• Records
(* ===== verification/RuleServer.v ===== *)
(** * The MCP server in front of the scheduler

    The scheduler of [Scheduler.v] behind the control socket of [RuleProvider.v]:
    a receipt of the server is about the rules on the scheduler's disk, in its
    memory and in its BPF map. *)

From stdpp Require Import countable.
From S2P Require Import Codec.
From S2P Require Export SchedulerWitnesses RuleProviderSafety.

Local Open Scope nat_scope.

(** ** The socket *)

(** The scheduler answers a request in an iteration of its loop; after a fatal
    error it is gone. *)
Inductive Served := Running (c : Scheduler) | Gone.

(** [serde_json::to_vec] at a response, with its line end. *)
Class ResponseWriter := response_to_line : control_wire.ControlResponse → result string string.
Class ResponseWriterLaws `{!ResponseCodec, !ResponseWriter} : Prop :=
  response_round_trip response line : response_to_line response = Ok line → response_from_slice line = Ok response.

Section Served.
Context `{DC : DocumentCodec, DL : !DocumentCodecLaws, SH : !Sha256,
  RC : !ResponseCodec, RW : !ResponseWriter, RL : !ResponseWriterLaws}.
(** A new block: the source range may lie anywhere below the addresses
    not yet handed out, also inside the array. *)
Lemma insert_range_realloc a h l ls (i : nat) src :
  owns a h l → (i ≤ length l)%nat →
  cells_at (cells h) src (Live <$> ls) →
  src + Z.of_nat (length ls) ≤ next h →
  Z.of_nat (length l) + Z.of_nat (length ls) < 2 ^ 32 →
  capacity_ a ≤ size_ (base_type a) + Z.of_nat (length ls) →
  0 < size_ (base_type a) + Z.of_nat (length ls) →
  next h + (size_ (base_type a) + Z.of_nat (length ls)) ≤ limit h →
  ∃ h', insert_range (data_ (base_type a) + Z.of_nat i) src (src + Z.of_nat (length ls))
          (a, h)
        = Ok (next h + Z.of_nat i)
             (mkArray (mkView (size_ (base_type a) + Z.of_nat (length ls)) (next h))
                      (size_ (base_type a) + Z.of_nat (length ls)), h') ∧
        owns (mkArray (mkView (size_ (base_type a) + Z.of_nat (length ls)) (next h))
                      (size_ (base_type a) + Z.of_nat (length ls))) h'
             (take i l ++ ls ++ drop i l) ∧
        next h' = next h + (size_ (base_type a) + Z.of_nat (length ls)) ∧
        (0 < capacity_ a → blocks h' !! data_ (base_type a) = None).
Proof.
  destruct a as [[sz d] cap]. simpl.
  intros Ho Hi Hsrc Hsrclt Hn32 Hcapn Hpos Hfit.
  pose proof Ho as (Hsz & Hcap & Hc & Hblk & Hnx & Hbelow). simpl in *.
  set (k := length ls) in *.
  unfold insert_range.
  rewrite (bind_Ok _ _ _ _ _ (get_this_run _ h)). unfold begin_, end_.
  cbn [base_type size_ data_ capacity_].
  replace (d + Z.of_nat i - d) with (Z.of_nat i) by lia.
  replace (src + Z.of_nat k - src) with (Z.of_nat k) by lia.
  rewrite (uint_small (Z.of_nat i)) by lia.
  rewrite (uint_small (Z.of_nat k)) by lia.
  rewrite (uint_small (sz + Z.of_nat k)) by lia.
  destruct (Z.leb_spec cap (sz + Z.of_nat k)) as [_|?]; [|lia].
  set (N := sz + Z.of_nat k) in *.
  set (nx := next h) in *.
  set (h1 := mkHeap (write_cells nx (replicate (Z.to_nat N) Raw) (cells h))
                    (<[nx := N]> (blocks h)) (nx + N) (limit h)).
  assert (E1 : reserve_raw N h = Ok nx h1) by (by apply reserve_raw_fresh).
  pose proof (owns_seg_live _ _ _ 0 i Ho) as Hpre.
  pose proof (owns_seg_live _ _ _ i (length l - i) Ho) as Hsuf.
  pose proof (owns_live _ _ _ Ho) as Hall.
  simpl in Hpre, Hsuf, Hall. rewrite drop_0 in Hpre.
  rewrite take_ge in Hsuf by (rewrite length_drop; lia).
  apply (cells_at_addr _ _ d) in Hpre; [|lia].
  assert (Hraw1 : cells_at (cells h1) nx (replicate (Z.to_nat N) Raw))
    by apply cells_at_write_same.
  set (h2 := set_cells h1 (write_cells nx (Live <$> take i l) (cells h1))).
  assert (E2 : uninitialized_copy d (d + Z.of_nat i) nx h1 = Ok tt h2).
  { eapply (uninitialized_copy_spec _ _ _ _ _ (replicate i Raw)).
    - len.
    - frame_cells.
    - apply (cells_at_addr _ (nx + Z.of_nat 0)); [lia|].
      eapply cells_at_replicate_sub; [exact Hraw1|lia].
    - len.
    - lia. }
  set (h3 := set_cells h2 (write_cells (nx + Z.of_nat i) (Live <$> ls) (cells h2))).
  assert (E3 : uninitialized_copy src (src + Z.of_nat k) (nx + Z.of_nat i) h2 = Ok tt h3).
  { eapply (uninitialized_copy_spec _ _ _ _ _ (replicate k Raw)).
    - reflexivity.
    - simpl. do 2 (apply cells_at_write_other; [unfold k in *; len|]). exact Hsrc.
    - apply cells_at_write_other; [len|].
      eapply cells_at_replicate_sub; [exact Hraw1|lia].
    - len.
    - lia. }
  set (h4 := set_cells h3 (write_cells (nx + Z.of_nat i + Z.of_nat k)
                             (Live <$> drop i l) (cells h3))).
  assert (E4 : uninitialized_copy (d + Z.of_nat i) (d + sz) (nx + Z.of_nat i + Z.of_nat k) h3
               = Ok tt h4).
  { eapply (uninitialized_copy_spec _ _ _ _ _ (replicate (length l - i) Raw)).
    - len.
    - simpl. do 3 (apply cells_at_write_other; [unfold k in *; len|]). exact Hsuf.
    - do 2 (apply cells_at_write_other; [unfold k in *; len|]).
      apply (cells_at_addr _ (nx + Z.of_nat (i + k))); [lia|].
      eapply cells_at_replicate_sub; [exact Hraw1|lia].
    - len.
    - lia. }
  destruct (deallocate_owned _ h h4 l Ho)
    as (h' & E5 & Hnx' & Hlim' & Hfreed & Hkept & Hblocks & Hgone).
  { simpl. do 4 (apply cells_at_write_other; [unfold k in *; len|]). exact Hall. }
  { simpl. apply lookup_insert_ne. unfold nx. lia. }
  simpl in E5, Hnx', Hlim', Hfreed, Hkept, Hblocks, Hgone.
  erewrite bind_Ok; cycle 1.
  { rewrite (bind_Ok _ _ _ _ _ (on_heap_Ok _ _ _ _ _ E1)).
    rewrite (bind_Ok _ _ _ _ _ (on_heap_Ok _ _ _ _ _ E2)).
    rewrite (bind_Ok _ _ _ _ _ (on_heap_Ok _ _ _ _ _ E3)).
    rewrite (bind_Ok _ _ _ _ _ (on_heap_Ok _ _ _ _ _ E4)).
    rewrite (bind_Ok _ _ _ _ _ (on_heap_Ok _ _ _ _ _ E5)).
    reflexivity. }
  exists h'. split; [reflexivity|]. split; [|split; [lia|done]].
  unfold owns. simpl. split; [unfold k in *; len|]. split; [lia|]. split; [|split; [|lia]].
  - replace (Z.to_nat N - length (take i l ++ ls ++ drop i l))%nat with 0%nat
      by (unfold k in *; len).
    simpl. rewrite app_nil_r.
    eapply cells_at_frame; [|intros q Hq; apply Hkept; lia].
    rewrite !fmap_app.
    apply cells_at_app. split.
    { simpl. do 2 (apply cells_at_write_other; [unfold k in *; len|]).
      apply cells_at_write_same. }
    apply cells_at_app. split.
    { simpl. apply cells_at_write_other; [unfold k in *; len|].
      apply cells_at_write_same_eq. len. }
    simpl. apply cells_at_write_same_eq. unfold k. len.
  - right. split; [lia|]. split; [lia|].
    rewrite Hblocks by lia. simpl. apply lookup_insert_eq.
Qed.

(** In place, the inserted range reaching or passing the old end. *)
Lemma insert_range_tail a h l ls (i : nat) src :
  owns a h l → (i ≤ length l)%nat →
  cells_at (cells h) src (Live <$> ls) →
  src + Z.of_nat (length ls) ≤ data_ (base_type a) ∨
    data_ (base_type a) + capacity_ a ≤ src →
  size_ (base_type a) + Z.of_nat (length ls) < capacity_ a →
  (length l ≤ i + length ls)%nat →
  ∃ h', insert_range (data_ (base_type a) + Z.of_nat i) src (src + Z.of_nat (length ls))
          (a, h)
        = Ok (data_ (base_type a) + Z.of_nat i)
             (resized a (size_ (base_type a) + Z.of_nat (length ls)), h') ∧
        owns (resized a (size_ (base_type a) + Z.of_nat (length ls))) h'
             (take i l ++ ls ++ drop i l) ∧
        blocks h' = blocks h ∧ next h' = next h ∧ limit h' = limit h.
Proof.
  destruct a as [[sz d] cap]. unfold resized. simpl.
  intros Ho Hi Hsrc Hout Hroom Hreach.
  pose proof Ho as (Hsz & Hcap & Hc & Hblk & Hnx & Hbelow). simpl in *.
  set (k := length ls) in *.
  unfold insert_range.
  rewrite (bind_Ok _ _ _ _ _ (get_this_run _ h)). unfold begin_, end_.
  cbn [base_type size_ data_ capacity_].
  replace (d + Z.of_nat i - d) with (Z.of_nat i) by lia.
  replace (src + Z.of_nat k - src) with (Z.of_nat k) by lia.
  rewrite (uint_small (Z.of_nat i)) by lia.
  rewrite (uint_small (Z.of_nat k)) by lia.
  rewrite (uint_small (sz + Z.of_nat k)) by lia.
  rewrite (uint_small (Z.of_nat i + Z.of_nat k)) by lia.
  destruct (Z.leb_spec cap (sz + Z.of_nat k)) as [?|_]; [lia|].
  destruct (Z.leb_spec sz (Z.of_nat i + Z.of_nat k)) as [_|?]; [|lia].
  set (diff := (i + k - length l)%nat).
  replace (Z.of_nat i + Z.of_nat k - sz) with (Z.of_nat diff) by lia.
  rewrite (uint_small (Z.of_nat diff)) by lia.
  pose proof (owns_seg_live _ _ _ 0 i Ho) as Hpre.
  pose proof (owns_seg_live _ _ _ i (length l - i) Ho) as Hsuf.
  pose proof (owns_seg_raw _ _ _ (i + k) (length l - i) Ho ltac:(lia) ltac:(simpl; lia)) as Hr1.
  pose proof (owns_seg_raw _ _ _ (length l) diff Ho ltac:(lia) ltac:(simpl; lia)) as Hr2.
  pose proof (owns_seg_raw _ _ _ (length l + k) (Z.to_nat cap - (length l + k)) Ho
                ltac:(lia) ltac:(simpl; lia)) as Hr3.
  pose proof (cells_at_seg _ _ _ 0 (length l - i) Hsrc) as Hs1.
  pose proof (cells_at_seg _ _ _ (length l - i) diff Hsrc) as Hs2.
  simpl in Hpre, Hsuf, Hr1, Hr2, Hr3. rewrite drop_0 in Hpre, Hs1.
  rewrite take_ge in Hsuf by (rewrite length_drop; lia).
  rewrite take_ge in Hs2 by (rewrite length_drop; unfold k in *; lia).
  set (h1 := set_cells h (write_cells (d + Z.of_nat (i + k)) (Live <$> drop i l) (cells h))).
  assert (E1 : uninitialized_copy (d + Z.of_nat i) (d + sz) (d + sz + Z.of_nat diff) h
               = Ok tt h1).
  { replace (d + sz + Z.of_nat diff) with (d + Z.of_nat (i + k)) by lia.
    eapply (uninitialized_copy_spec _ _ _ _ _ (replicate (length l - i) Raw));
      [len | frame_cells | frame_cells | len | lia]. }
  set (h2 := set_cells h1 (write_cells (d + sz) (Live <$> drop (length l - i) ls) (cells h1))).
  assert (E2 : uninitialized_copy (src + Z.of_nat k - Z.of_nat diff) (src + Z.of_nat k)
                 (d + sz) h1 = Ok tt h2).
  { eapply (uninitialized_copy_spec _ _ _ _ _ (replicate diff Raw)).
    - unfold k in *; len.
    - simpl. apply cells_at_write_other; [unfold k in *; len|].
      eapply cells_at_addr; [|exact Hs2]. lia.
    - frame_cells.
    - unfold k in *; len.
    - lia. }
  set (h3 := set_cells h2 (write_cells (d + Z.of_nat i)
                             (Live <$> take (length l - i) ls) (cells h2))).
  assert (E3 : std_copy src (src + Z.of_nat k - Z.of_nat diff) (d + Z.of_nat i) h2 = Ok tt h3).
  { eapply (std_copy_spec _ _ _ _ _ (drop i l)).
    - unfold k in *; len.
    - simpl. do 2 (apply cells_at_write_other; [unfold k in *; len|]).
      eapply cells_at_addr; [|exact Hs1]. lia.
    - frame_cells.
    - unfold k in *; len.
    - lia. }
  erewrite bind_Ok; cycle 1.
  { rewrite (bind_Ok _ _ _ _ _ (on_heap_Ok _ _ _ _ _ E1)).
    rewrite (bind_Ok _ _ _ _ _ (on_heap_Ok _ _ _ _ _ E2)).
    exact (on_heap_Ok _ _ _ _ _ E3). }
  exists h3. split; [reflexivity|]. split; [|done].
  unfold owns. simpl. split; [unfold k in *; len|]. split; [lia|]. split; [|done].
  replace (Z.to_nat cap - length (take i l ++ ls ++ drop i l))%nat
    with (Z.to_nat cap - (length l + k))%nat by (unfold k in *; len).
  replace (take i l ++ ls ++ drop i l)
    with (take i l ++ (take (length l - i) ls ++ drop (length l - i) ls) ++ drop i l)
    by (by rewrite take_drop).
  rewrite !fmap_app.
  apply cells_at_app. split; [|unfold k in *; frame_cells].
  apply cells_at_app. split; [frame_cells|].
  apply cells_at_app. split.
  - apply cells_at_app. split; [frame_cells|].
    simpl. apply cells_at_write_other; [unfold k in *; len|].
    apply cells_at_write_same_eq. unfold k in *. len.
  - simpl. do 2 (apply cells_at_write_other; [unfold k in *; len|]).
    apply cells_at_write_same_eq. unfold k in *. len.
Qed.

• Task prompt
The first line of the data, the line with "DL : !DocumentCodecLaws, SH", and all lines in between are to be copied exactly. Leave out everything else.

• Task response
(* ===== verification/RuleServer.v ===== *)
(** * The MCP server in front of the scheduler

    The scheduler of [Scheduler.v] behind the control socket of [RuleProvider.v]:
    a receipt of the server is about the rules on the scheduler's disk, in its
    memory and in its BPF map. *)

From stdpp Require Import countable.
From S2P Require Import Codec.
From S2P Require Export SchedulerWitnesses RuleProviderSafety.

Local Open Scope nat_scope.

(** ** The socket *)

(** The scheduler answers a request in an iteration of its loop; after a fatal
    error it is gone. *)
Inductive Served := Running (c : Scheduler) | Gone.

(** [serde_json::to_vec] at a response, with its line end. *)
Class ResponseWriter := response_to_line : control_wire.ControlResponse → result string string.
Class ResponseWriterLaws `{!ResponseCodec, !ResponseWriter} : Prop :=
  response_round_trip response line : response_to_line response = Ok line → response_from_slice line = Ok response.

Section Served.
Context `{DC : DocumentCodec, DL : !DocumentCodecLaws, SH : !Sha256,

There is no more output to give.